No environmental provisions. Section II addresses ratepayer costs from data center energy use but says nothing about the environmental impact of AI infrastructure buildout more broadly.
No liability framework. Beyond the state preemption provisions (which shield developers from state-level liability), the framework proposes no federal liability framework for AI harms. If a state can't hold a developer liable for third-party misuse and there's no federal mechanism either, who's accountable?
The International Context
The framework explicitly positions itself against the EU AI Act. US CTO Michael Kratsios called the EU's approach "an absolute disaster" at Davos. The contrast is stark:
| US Framework | EU AI Act | |
|---|---|---|
| Philosophy | Innovation-first | Rights-first, risk-based |
| New regulator | Explicitly prohibited | European AI Office created |
| Risk classification | None | Four tiers with banned uses |
| Safety testing | Industry-led, voluntary | Mandatory for high-risk systems |
| Enforcement | Existing agencies | Fines up to 7% global turnover |
The EU's approach has its own problems — overclassification, compliance costs, potential chilling effects on European AI development. But the US framework swings so far in the opposite direction that it creates a different set of risks: no accountability mechanisms, no safety floor, and a regulatory vacuum that benefits incumbents who can afford to self-regulate.
China, meanwhile, has taken a third path — embedding governance requirements directly into AI system architecture rather than relying on post-deployment enforcement. Global AI companies now navigate three fundamentally incompatible regulatory regimes.
Looking Ahead
The framework is a wishlist, not legislation. Public Citizen called it "dead on arrival in Congress," which may overstate the case, but the bipartisan pushback on preemption alone suggests the final legislation will look different.
Three scenarios seem most likely:
Scenario 1: Partial adoption. Congress cherry-picks the least controversial provisions (child safety, anti-fraud, workforce training) and punts on preemption and copyright. Most likely outcome.
Scenario 2: Courts fill the gap. In the absence of legislation, the courts continue to define AI law piecemeal — on copyright, on liability, on discrimination.
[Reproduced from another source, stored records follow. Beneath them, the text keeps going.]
(** * Metro-GraphRAG-Madrid: recommendation pipeline and evaluation harness

    Shallow embedding of [src/src/agent/recommender.py] (entity extraction,
    context retrieval, route ranking, prompt construction, orchestration)
    and of the GraphRAG hallucination check of [src/src/agent/evaluate.py].

    Python strings are sequences of code points: [pystr := list N].
    String literals of the source are written as Rocq string literals
    (UTF-8 bytes) and decoded to code points with [u]. *)

From Stdlib Require Import List Bool ZArith NArith Ascii String Lia.
From Stdlib Require Import Sorting.Permutation Sorting.Sorted.
Import ListNotations.

Open Scope string_scope.
Open Scope list_scope.
Open Scope N_scope.

(* ------------------------------------------------------------------ *)
(** ** Python text *)

Definition pystr := list N.

(** UTF-8 decoding of a Rocq string literal into code points (1 to 3
    byte sequences, which covers every literal of the source). *)
Fixpoint u (s : string) : pystr :=
  match s with
  | EmptyString => []
  | String a rest =>
      let b := N_of_ascii a in
      if b <? 128 then b :: u rest
      else if b <? 224 then
        match rest with
        | String a2 rest2 =>
            ((b - 192) * 64 + (N_of_ascii a2 - 128)) :: u rest2
        | EmptyString => [b]
        end
      else
        match rest with
        | String a2 (String a3 rest3) =>
            ((b - 224) * 4096 + (N_of_ascii a2 - 128) * 64
             + (N_of_ascii a3 - 128)) :: u rest3
        | _ => [b]
        end
  end.

Definition in_range (lo hi c : N) : bool := (lo <=? c) && (c <=? hi).

(** Simple case mapping of CPython ([_PyUnicode_ToLowercase] and
    [_PyUnicode_ToUppercase]) on ASCII letters and on the Latin-1 letter
    pairs À-Þ / à-þ (× and ÷ excepted); other code points are mapped to
    themselves.  Every character a template can capture lies in this
    range. *)
Definition to_lower (c : N) : N :=
  if in_range 65 90 c then c + 32
  else if in_range 192 222 c && negb (c =? 215) then c + 32
  else c.
(** * Structural extractors of the PDF content extractor

    A shallow embedding of [toc_extractor.py] and [component_extractor.py]:
    the table-of-contents / index extractor and the component / category
    extractor, with the line patterns they are built on, and of the two
    places of [pdf_interaction.py] that build on them: the detection of the
    kind of document and the names of the component folders.  Two helpers
    stand beside them: the test of [app.py] on the name of an uploaded file,
    and the keyword extraction of [pdf_analyzer.py], in which the calls into
    [nltk] are parameters.

    Conventions of the embedding.
    - Text is a [string] whose characters are the code points 0..255.
      The character tests below ([isspace], [isdigit], [lower]) are the ones
      Python applies to those code points.
    - A compiled pattern is a value of [regex]; [re_match], [re_search] and
      [re_sub] follow the backtracking order of Python's [re] module
      (leftmost alternative first, greedy or lazy repetition as written).
    - A call that can raise returns an [outcome]; instance attributes are an
      explicit record threaded through the calls.
    - An object that is shared and mutated (a TOC entry, a component) lives
      in a store and is referred to by its position in that store.
    - [int] is modelled without the interpreter's configurable cap on the
      number of digits of a literal ([sys.int_max_str_digits], 4300 by
      default): it reads a run of digits of any length.  A statement that
      depends on a number being read is restricted to numbers within the
      default cap, or says in its text that it is not.
    - Memory is a parameter where the text of the input decides how much
      of it a call asks for: [room] is the number of items by which a list
      can still grow.  [list.extend] on a range fails when the range is
      longer than [room] or longer than [PY_SSIZE_T_MAX] (a 64-bit build),
      and leaves the list as it was; [room] is the same at every call of
      one extraction.  Every other call is taken to find the memory it
      needs. *)

From Stdlib Require Import String Ascii List Bool Arith ZArith Lia.
From Stdlib Require Import DecimalString FunctionalExtensionality Sorted.
From Stdlib Require Import Permutation.
Import ListNotations.
Open Scope string_scope.
Open Scope nat_scope.

(* ================================================================== *)
(** ** Outcomes of calls that may raise *)

Inductive exn : Type := ValueError | AttributeError | KeyError.
(** C1. Each sub-scheduler executes its task list exactly as many times as
    its run count says, the tasks of each run in their listed order:
    [runMainTasks] completes after executing its five tasks, in order, 10
    times, and [runTokenDeploy] after executing its one task 3 times, in
    every world. *)
Theorem sub_scheduler_run_counts (account_address : string) (fuel : nat)
  (env : Env) :
  (Z.to_nat MAIN_RUNS_PER_SESSION < fuel)%nat ->
  res (runMainTasks account_address fuel env) = Ok tt /\
  banners (events (runMainTasks account_address fuel env)) =
    List.concat (repeat [MsgTask1; MsgTask3; MsgTask4; MsgTask5; MsgTask6] 10) /\
  res (runTokenDeploy fuel env) = Ok tt /\
  banners (events (runTokenDeploy fuel env)) = repeat MsgTask2 3.
Proof.
  intros Hfuel. pose proof (token_fuel fuel Hfuel) as Hfuel'.
  split; [apply runMainTasks_shape, Hfuel|].
  split; [apply banners_runMainTasks, Hfuel|].
  split; [apply runTokenDeploy_shape, Hfuel'|].
  apply banners_runTokenDeploy, Hfuel'.
Qed.
(** * Frostbite runtime: segmented bump allocator and soft-float engine

    A shallow embedding of [lib/frostbite_alloc.c] and
    [lib/frostbite_softfloat.c] (target RV64: [size_t], [uintptr_t] and
    [u64] are 64 bits wide, [uint32_t], [u32] and [int] are 32 bits wide).
    Machine integers are values of [Z] with the wrap-around written out;
    a [float] or [double] argument is its bit pattern. *)

From Stdlib Require Import ZArith Lia List String Bool QArith.
From coqutil Require Import Z.bitblast.
Import ListNotations.
Local Open Scope Z_scope.

(** ** Machine integers *)

Definition wrap32 (z : Z) : Z := z mod 2 ^ 32.
Definition wrap64 (z : Z) : Z := z mod 2 ^ 64.

(** Conversion of a 32-bit pattern to [int] (two's complement). *)
Definition to_i32 (z : Z) : Z :=
  let u := wrap32 z in if u <? 2 ^ 31 then u else u - 2 ^ 32.

Definition is_u32 (z : Z) : Prop := 0 <= z < 2 ^ 32.
Definition is_u64 (z : Z) : Prop := 0 <= z < 2 ^ 64.

(** ** The allocator, [frostbite_alloc.c] *)

Module Alloc.

(** Compiled-in defaults ([#ifndef] blocks at the top of the file). *)
Definition FB_HEAP_SEGMENT : Z := 1.
Definition FB_HEAP_OFFSET : Z := 0.
Definition FB_RAM_BYTES : Z := 4 * 1024 * 1024.
Definition FB_HEAP_SEGMENT_COUNT : Z := 1.

Definition FB_SEGMENT_ADDR (seg offset : Z) : Z :=
  Z.lor (wrap64 (Z.shiftl seg 28)) (Z.land offset 0x0FFFFFFF).

Definition NULL : Z := 0.

(** The file's static variables. *)
Record heap : Type := mkHeap {
  fb_heap_ptr : Z;
  fb_heap_end : Z;
  fb_heap_segment_start : Z;
  fb_heap_segment_count : Z;
  fb_heap_segment_index : Z;
  fb_heap_segment_bytes : Z;
  fb_heap_segment_offset : Z;
  fb_heap_use_segments : bool
}.

(** Their initial values at program start. *)
Definition heap_at_start : heap :=
  mkHeap NULL NULL FB_HEAP_SEGMENT FB_HEAP_SEGMENT_COUNT 0 FB_RAM_BYTES
         FB_HEAP_OFFSET true.
(** The loop over the species of one phase writes the chemical
    potentials of the phase at the places [inv] gives, and nothing
    else. *)
Lemma specify_species_loop (inv : list nat) (muPhase : list double)
  (n kT0 : nat) (g0 : list double) :
  (forall k, k < n -> inv !!! (kT0 + k) < length g0) ->
  (forall k k', k < n -> k' < n ->
                inv !!! (kT0 + k) = inv !!! (kT0 + k') -> k = k') ->
  let sp := for_loop n
              (fun k (sp : nat * list double) =>
                 (S sp.1, <[inv !!! sp.1 := muPhase !!! k]> sp.2))
              (kT0, g0) in
  sp.1 = kT0 + n /\ length sp.2 = length g0 /\
  (forall k, k < n -> sp.2 !!! (inv !!! (kT0 + k)) = muPhase !!! k) /\
  (forall j, (forall k, k < n -> j <> inv !!! (kT0 + k)) ->
             sp.2 !!! j = g0 !!! j).
Proof.
  intros Hlt Hinj. cbn zeta.
  apply (for_loop_inv
           (fun i (sp : nat * list double) =>
              sp.1 = kT0 + i /\ length sp.2 = length g0 /\
              (forall k, k < i ->
                         sp.2 !!! (inv !!! (kT0 + k)) = muPhase !!! k) /\
              (forall j, (forall k, k < n -> j <> inv !!! (kT0 + k)) ->
                         sp.2 !!! j = g0 !!! j))).
  - simpl. split; [lia|]. split; [done|]. split; [intros k Hk; lia|done].
  - intros i [kTi g] Hi (HkT & Hlen & Hdone & Hframe). simpl in *.
    subst kTi. rewrite length_insert. split; [lia|]. split; [done|]. split.
    + intros k Hk. destruct (decide (k = i)) as [->|Hne].
      * rewrite list_lookup_total_insert_eq; [done|].
        rewrite Hlen. by apply Hlt.
      * rewrite list_lookup_total_insert_ne; [apply Hdone; lia|].
        intros Heq. apply Hne. apply Hinj; [lia|done|done].
    + intros j Hj. rewrite list_lookup_total_insert_ne; [by apply Hframe|].
      intros Heq. by apply (Hj i Hi).
Qed.
(** * adclip: the summarize_video cloud function

    A shallow embedding of [src/functions/summarize_video/main.py]:
    the interval aligner [match_with_video_shots], the duration evaluator
    [calculate_duration] and the request handler [summarize_transcript]
    with its convergence loop.

    Conventions.
    - Timestamps and durations are Python numbers that the aligner only
      compares, selects with [min]/[max] and subtracts.  They are modelled
      as integers ([time := Z]); every finite set of timestamps embeds in
      [Z] preserving order, and the adjusted boundaries are always
      selected among input timestamps.  Durations are exact differences
      and sums, without the rounding of floats.
    - The loop counter [temperature] of the convergence loop is a binary64
      float, as in Python, so that [0.2 + 0.1 + ...] rounds as it does
      there.
    - A Python exception is a value of [exn]; code that can raise returns
      a [result]. *)

From Stdlib Require Import ZArith Bool Ascii String Floats Lia.
From Stdlib Require Import Sorted.
From stdpp Require Import base option list strings pretty.

Set Warnings "-inexact-float".
Local Open Scope Z_scope.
The framework's preferred outcome for copyright, and the default outcome for everything else.
Scenario 3: An AI incident forces action. A significant AI harm event — a discriminatory hiring system affecting thousands, a deepfake influencing an election, an AI system failure causing physical harm — creates political pressure for emergency legislation that looks nothing like this framework. The tail risk nobody is planning for.
The most consequential thing about the White House AI Framework isn't what it proposes. It's what it reveals about the current administration's theory of AI governance: that the technology is best regulated by the companies building it, that the primary risk is overregulation rather than underregulation, and that the federal government's role is to clear the runway rather than set the guardrails.
Whether you agree with that theory or not, you should understand what it means in practice: no safety testing floor, no liability framework, no security researcher protections, and a preemption regime that prevents states from filling these gaps. The framework is a bet that the benefits of unregulated AI development will outweigh the harms. It may be right. But it's worth noting that we made the same bet with social media, and the consensus on how that turned out is not encouraging.